Publié par vierzonitude sur 1 Août 2023, 05:10am

Alain Leclerc, archiviste de Vierzon et grand érudit de l'histoire de la ville, publie, en dehors des vacances estivales, une archive chaque vendredi. Ces articles sont publiés sur le site de la ville de Vierzon. Voici ses récits toujours passionnants.

La légende du gour de l'Yèvre par Alain Leclerc

Spécificité vierzonnaise que ce mot de gour employé dans cette acception. Dans les pays d'Auvergne c'est un puits consécutif d'une explosion volcanique ; dans notre cité il s'agit d'un trou d'eau de grande profondeur dans le lit de l'Yèvre.

Nos deux rivières, Yèvre et Cher, ont chacune un comportement hydrographique particulier. Au quaternaire le Cher a connu plusieurs changements de son cours dans notre commune, dues aux crues lors de la fonte des neiges des montagnes auvergnates et bourbonnaises. Aujourd'hui le Cher s'est stabilisé, son lit s'est creusé. Les crues ne sont plus aussi spectaculaires que lors des millénaires passés. Mais n'oublions pas qu'elles ont contribué à rendre la plaine du Vieux Domaine fertile et ainsi favorisé l'implantation humaine.

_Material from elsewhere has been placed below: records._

(** The creation of a coroutine, list by list: it fails when the pool is full,
    and otherwise puts the new coroutine at the end of the available ones. *)
Lemma create_lists p st L :
  inv st L → counted st L →
  ∃ id st', createCoroutine alloc_ok p st = Ok (id, st') ∧ grows st st' ∧
    (id = 0 ∧ st' = st ∧ used L = poolSize_ st ∨
     0 < id ∧ used L < poolSize_ st ∧ ∃ n L', inv st' L' ∧ counted st' L' ∧
       L' CORO_AVAIL = L CORO_AVAIL ++ [n] ∧
       (∀ s, s ≠ CORO_FREE → s ≠ CORO_AVAIL → L' s = L s) ∧
       objs st' !! n = Some (mk_info id CORO_AVAIL (Some p))).
Proof.
  intros Hinv [Hused Hcur]. destruct (inv_uniq _ _ Hinv) as [_ Htot].
  unfold createCoroutine. rewrite (circ_empty _ _ _ (inv_circ _ _ Hinv CORO_FREE)).
  destruct (L CORO_FREE) as [|n l] eqn:Hfree.
  - rewrite bool_decide_true, orb_true_r by done.
    destruct (increaseCoroPoolSize_spec st L Hinv) as [[Hfull ->]|(st1 & l & -> & Hl & Hinv1 & Hct1 & Hg & Hter)];
      [done| |].
    + cbn. exists 0, st. split; [done|]. split; [done|]. left. split_and!; try done.
      rewrite <- Hfull. unfold total. by rewrite Hfree.
    + destruct l as [|n l]; [done|]. cbn [mbind outcome_bind negb Z.eqb].
      destruct (take_free_spec p st1 _ n l Hinv1 Hct1)
        as (id & st2 & -> & Hinv2 & Hct2 & Hg2 & Hter2 & Hid & Ho); [by rewrite Hfree|].
      exists id, st2. split; [done|]. split; [by eapply grows_trans|]. right. split; [done|].
      split.
      { destruct (inv_uniq _ _ Hinv1) as [_ Htot1]. rewrite (grows_pool _ _ Hg) in Htot1.
        destruct (with_free_counts L (L CORO_FREE ++ n :: l)) as [_ Ht]. rewrite Ht in Htot1.
        rewrite length_app in Htot1. simpl in Htot1. lia. }
      eexists n, _. split; [done|]. split; [done|]. split; [done|]. split; [|done].
      intros s Hs1 Hs2. unfold moved, with_free. by rewrite !decide_False.
  - rewrite bool_decide_false by done.
    assert (used L < total L) by (unfold total; rewrite Hfree; simpl; lia).
    assert ((currentSize_ st <=? usedSize_ st) = false) as ->.
    { apply Z.leb_gt. by rewrite Hused, Hcur. }
    cbn [orb mbind outcome_bind negb Z.eqb].
    destruct (take_free_spec p st L n l Hinv)
      as (id & st2 & -> & Hinv2 & Hct2 & Hg2 & Hter2 & Hid & Ho); [done|done|].
    exists id, st2. split; [done|]. split; [done|]. right. split; [done|]. split; [lia|].
    eexists n, _. split; [done|]. split; [done|]. split; [done|]. split; [|done].
    intros s Hs1 Hs2. unfold moved. by rewrite !decide_False.
Qed.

Quant à l'Yèvre, son lit n'a que peu évolué. Il s'est au contraire creusé au fil des millénaires et certains endroits de son lit ont donc formé ces gours, véritables trous d'eau dangereux pour le baigneur. Dans un petit ouvrage sur l'histoire de Vierzon écrit en 1835, Lemaître en parlait encore comme de « la rivière des gouffres ».
 
Saint Sulpice
Nos ancêtres gallo-romains panthéistes ne s'y sont pas trompé qui ont vu dans ces gours un phénomène terrifiant. De terrifiant à maléfique il n'y a qu'un pas, allègrement franchi par les chrétiens du Ve siècle si l'on en croit l'hagiographie de saint Sulpice par Mabillon, en 1670. Sulpice est né à Vatan et est monté sur le trône de l'archevêché de Bourges en 627. Selon Mabillon sa vie est jalonnée de miracles. Dont un à Vierzon.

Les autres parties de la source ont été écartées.